**What is expected:** From the entries, copy each line that includes "Hkey".

**Record extracts:**
Segment Open
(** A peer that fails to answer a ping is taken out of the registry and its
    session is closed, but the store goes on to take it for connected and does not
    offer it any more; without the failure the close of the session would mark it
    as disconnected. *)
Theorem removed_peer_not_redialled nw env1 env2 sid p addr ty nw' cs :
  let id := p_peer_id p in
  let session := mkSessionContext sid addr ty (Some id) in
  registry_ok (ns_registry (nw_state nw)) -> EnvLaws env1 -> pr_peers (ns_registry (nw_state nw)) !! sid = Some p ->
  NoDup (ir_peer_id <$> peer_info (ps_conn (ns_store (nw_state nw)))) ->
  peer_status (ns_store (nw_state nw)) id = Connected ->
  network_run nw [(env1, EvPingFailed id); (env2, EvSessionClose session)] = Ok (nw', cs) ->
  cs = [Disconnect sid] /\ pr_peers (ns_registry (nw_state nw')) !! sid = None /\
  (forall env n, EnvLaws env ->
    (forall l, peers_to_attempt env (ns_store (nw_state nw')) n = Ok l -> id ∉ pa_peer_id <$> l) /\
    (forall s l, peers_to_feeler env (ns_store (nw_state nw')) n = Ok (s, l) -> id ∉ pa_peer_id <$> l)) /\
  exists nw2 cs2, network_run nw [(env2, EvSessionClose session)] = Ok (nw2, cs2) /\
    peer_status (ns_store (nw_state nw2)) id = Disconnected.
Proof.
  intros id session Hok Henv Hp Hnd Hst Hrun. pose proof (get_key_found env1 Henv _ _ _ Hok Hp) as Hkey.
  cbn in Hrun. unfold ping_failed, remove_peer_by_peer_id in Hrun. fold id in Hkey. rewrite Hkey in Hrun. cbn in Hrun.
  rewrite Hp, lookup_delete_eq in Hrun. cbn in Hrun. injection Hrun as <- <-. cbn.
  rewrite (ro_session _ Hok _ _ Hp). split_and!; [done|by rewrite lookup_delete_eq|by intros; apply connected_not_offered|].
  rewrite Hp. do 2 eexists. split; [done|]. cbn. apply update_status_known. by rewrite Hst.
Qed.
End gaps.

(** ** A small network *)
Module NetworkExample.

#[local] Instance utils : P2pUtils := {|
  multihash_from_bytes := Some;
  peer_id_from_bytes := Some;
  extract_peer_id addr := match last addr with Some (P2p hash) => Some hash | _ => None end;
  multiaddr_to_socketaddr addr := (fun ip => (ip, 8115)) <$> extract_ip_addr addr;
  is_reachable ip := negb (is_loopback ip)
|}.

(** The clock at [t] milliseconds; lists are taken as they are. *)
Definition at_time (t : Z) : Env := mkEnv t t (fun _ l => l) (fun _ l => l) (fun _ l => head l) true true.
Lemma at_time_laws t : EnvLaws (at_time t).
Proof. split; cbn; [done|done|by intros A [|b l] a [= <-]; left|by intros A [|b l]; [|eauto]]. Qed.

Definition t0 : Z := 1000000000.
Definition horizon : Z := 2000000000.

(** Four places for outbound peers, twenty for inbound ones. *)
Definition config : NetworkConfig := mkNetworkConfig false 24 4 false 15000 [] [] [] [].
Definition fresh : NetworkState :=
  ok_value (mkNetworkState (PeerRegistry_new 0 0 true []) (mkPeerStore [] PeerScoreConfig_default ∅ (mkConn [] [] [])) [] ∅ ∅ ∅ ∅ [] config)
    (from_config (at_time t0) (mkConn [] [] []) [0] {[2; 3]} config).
Segment Closed
**Your response:**
  intros id session Hok Henv Hp Hnd Hst Hrun. pose proof (get_key_found env1 Henv _ _ _ Hok Hp) as Hkey.
  cbn in Hrun. unfold ping_failed, remove_peer_by_peer_id in Hrun. fold id in Hkey. rewrite Hkey in Hrun. cbn in Hrun.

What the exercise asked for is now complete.